In the opening moments, as the chiming fractal curtains are pulled back on “Peach Immortality,” digitized waves rise from unseen sunken terraces, like ghost butlers trying to put everything into place before everything is open for business. Utopian patterns frolic into the frame as “Umbrella Spinner” takes both cole’s and Rushford’s breathy vocalizations on a flitting romp into underwater tunnels before evaporating into metallic dust, leaving us alone to dwell on the strange sonic murals hanging in the air.

Birds peck out wooden rhythms while fuzzy electronics sigh in the breeze on “Vulning,” the lines where one ends the other begins blurred beyond recognition. Snippets of cole’s voice, processed and sent back through time, attempt to pierce the veil of hiss. Alert tones fade in and out, an unsettling invitation to push further into Sylva Sylvarum where Callum G’Froerer’s solemn trumpet contemplation on “Milk Street” strips any notion of this universe being paradise. It’s dense. It’s real. It hurts.
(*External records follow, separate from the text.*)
(** X9, witness: a NOT_READY adapter passes the initialization guard and
    takes the configuration, with the caller's [rpcTarget] and the
    registry's [ticker]; a READY adapter passes the connection guard and
    ignores the call. *)
Lemma setChainConfig_follows_guards_witness :
  truthy (get customRpc "chainNamespace") = true
  ∧ fst (checkInitializationRequirements (freshWorld NOT_READY)) = Normal tt
  ∧ fst (setChainConfig sampleRegistry customRpc (freshWorld NOT_READY)) = Normal tt
  ∧ (∃ o : obj,
       storedConfig (snd (setChainConfig sampleRegistry customRpc
                            (freshWorld NOT_READY))) = Some o
       ∧ o !! "rpcTarget" = Some (VStr "https://rpc.custom.example")
       ∧ o !! "ticker" = Some (VStr "ETH"))
  ∧ fst (checkConnectionRequirements (configuredWorld READY)) = Normal tt
  ∧ snd (setChainConfig sampleRegistry customRpc (configuredWorld READY))
    = configuredWorld READY.
Proof.
  assert (Ht : truthy (get customRpc "chainNamespace") = true)
    by (vm_compute; reflexivity).
  assert (Hi : fst (checkInitializationRequirements (freshWorld NOT_READY))
               = Normal tt) by reflexivity.
  assert (Hg : fst (checkConnectionRequirements (configuredWorld READY)) = Normal tt)
    by reflexivity.
  split; [exact Ht |]. split; [exact Hi |].
  destruct (setChainConfig_follows_guards sampleRegistry customRpc
              (freshWorld NOT_READY) Ht) as [Hinit _].
  destruct (Hinit Hi) as (Hr & o & Ho & Hc & Hd).
  split; [exact Hr |]. split.
  { exists o. split; [exact Ho |]. split.
    - apply Hc. vm_compute. reflexivity.
    - rewrite Hd; vm_compute; reflexivity. }
  split; [exact Hg |].
  destruct (setChainConfig_follows_guards sampleRegistry customRpc
              (configuredWorld READY) Ht) as [_ H].
  exact (H Hg).
Defined.

(** X10, witness: the sample registry knows nothing of the namespace
    "other". *)
Lemma setChainConfig_without_default_witness :
  status (this (freshWorld ERRORED)) ≠ READY
  ∧ truthy (get otherNamespace "chainNamespace") = true
  ∧ sampleRegistry (get otherNamespace "chainNamespace")
                   (get otherNamespace "chainId") = None
  ∧ storedConfig (snd (setChainConfig sampleRegistry otherNamespace
                         (freshWorld ERRORED)))
    = Some otherNamespace.
Proof.
  assert (Hs : status (this (freshWorld ERRORED)) ≠ READY) by discriminate.
  assert (Ht : truthy (get otherNamespace "chainNamespace") = true)
    by (vm_compute; reflexivity).
  assert (Hd : sampleRegistry (get otherNamespace "chainNamespace")
                              (get otherNamespace "chainId") = None)
    by (vm_compute; reflexivity).
  split; [exact Hs |]. split; [exact Ht |]. split; [exact Hd |].
  apply (setChainConfig_without_default sampleRegistry otherNamespace
           (freshWorld ERRORED) Hs Ht Hd).
Defined.

(** X11, witness: the old configuration object of a DISCONNECTED adapter is
    emptied after the adapter was reconfigured. *)
Lemma setChainConfig_installs_new_object_witness :
  status (this (configuredWorld DISCONNECTED)) ≠ READY
  ∧ truthy (get customRpc "chainNamespace") = true
  ∧ is_Some (heap (configuredWorld DISCONNECTED) !! 2%positive)
  ∧ storedConfig
      (mutate 2%positive ∅
         (snd (setChainConfig sampleRegistry customRpc (configuredWorld DISCONNECTED))))
    = storedConfig
        (snd (setChainConfig sampleRegistry customRpc (configuredWorld DISCONNECTED))).
Proof.
  assert (Hs : status (this (configuredWorld DISCONNECTED)) ≠ READY) by discriminate.
  assert (Ht : truthy (get customRpc "chainNamespace") = true)
    by (vm_compute; reflexivity).
  assert (Hl : is_Some (heap (configuredWorld DISCONNECTED) !! 2%positive))
    by (vm_compute; eauto).
  split; [exact Hs |]. split; [exact Ht |]. split; [exact Hl |].
  apply (setChainConfig_installs_new_object sampleRegistry customRpc
           (configuredWorld DISCONNECTED) 2%positive ∅ Hs Ht Hl).
Defined.
Lemma getDaysSinceFirstManga_spec_witness :
  let l := manga (data threeTitlesWorld) in
  (1 <= (UIController.getDaysSinceFirstManga l (freshWorld 0 1 "r")).1)%Z /\
  (UIController.getDaysSinceFirstManga [] threeTitlesWorld).1 = 1%Z.
Proof.
  intros l. split.
  - apply (getDaysSinceFirstManga_spec l (freshWorld 0 1 "r")).
  - pose proof (proj1 (proj2 (proj2
        (getDaysSinceFirstManga_spec [] threeTitlesWorld))) eq_refl) as H.
    exact (f_equal fst H).
Defined.

(** X15. [formatDate] looks at the distance between the date and now,
    not at its direction or at the calendar: a date less than a day away,
    before or after now, is "Yesterday" unless it is this very
    millisecond, which is "0 days ago"; up to six days away it is the
    number of days begun, from seven days on the number of weeks begun,
    and beyond twenty-nine days the date as the host writes it. *)
Theorem formatDate_spec (toLocaleDateString : isoTime -> string)
    (date : isoTime) (w : World) :
  let r := UIController.formatDate toLocaleDateString date w in
  let away := Z.abs (clock w (clockReads w) - date) in
  let day := UIController.msPerDay in
  data r.2 = data w /\
  (away = 0%Z -> r.1 = "0 days ago") /\
  ((0 < away <= day)%Z -> r.1 = "Yesterday") /\
  ((day < away <= 6 * day)%Z ->
   exists n, (2 <= n <= 6)%Z /\ ((n - 1) * day < away <= n * day)%Z /\
             r.1 = pretty n +:+ " days ago") /\
  ((6 * day < away <= 29 * day)%Z ->
   exists n k, (7 <= n <= 29)%Z /\ ((n - 1) * day < away <= n * day)%Z /\
               (1 <= k <= 5)%Z /\ ((k - 1) * 7 < n <= k * 7)%Z /\
               r.1 = pretty k +:+ " weeks ago") /\
  ((29 * day < away)%Z -> r.1 = toLocaleDateString date).
Proof.
  cbn zeta. unfold UIController.formatDate. rewrite bind_run.
  cbn [now fst snd].
  set (away := Z.abs (clock w (clockReads w) - date)).
  pose proof (ceilDiv_spec away UIController.msPerDay ltac:(done)) as Hc.
  set (days := UIController.ceilDiv away UIController.msPerDay) in *.
  pose proof (ceilDiv_spec days 7 ltac:(done)) as Hw.
  set (weeks := UIController.ceilDiv days 7) in *.
  assert (0 < UIController.msPerDay)%Z as Hday by done.
  split_and!.
  - by repeat case_match.
  - intros H0. assert (days = 0%Z) as -> by nia. reflexivity.
  - intros H1. assert (days = 1%Z) as -> by nia. reflexivity.
  - intros H2. exists days.
    assert (2 <= days <= 6)%Z as Hd by nia. split_and!; [lia..|].
    destruct (Z.eqb_spec days 1); [lia|].
    destruct (Z.ltb_spec days 7); [done|lia].
  - intros H3. exists days, weeks.
    assert (7 <= days <= 29)%Z as Hd by nia.
    split_and!; [lia..|].
    destruct (Z.eqb_spec days 1); [lia|].
    destruct (Z.ltb_spec days 7); [lia|].
    destruct (Z.ltb_spec days 30); [done|lia].
  - intros H4. assert (30 <= days)%Z as Hd by nia.
    destruct (Z.eqb_spec days 1); [lia|].
    destruct (Z.ltb_spec days 7); [lia|].
    destruct (Z.ltb_spec days 30); [lia|done].
Qed.

Lemma formatDate_spec_witness :
  (UIController.formatDate (fun _ => "1/1/1970") 999%Z (freshWorld 1000 1 "r")).1
  = "Yesterday" /\
  (UIController.formatDate (fun _ => "1/1/1970") 1001%Z (freshWorld 1000 1 "r")).1
  = "Yesterday".
Proof.
  split.
  - apply (formatDate_spec (fun _ => "1/1/1970") 999%Z (freshWorld 1000 1 "r")).
    vm_compute. split; [reflexivity|discriminate].
  - apply (formatDate_spec (fun _ => "1/1/1970") 1001%Z (freshWorld 1000 1 "r")).
    vm_compute. split; [reflexivity|discriminate].
Defined.

(** ** Statistics *)


Lemma countStatus_cons (s : string) (m : Manga.t) (l : list Manga.t) :
  MangaTracker.countStatus s (m :: l)
  = ((if decide (Manga.status m = s) then 1 else 0)
     + MangaTracker.countStatus s l)%Z.
Proof.
  unfold MangaTracker.countStatus. rewrite filter_cons.
  case_decide; cbn [length]; lia.
Qed.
Taking a straight line from the high-wire scaling, latent Broadcast skewed-pop vibes of “Magic Mountain,” rootless and drifting toward a green and pink glow at the horizon, Ora Clementi finally finds rest on the massive, brilliant “Forest of Materials.” The spatial motion of their respective voices, subtly moving across the audial field is hypnotizing with cole and Rushford alternating syllables and creating a warped sense of balance. G’Froerer’s trumpet and Joe O’Connor’s trombone sing forlorn drones, weeping beneath the shifting surface as this perfect world tenderly splits about at the seams. Sylva Sylvarum is a beguiling masterpiece.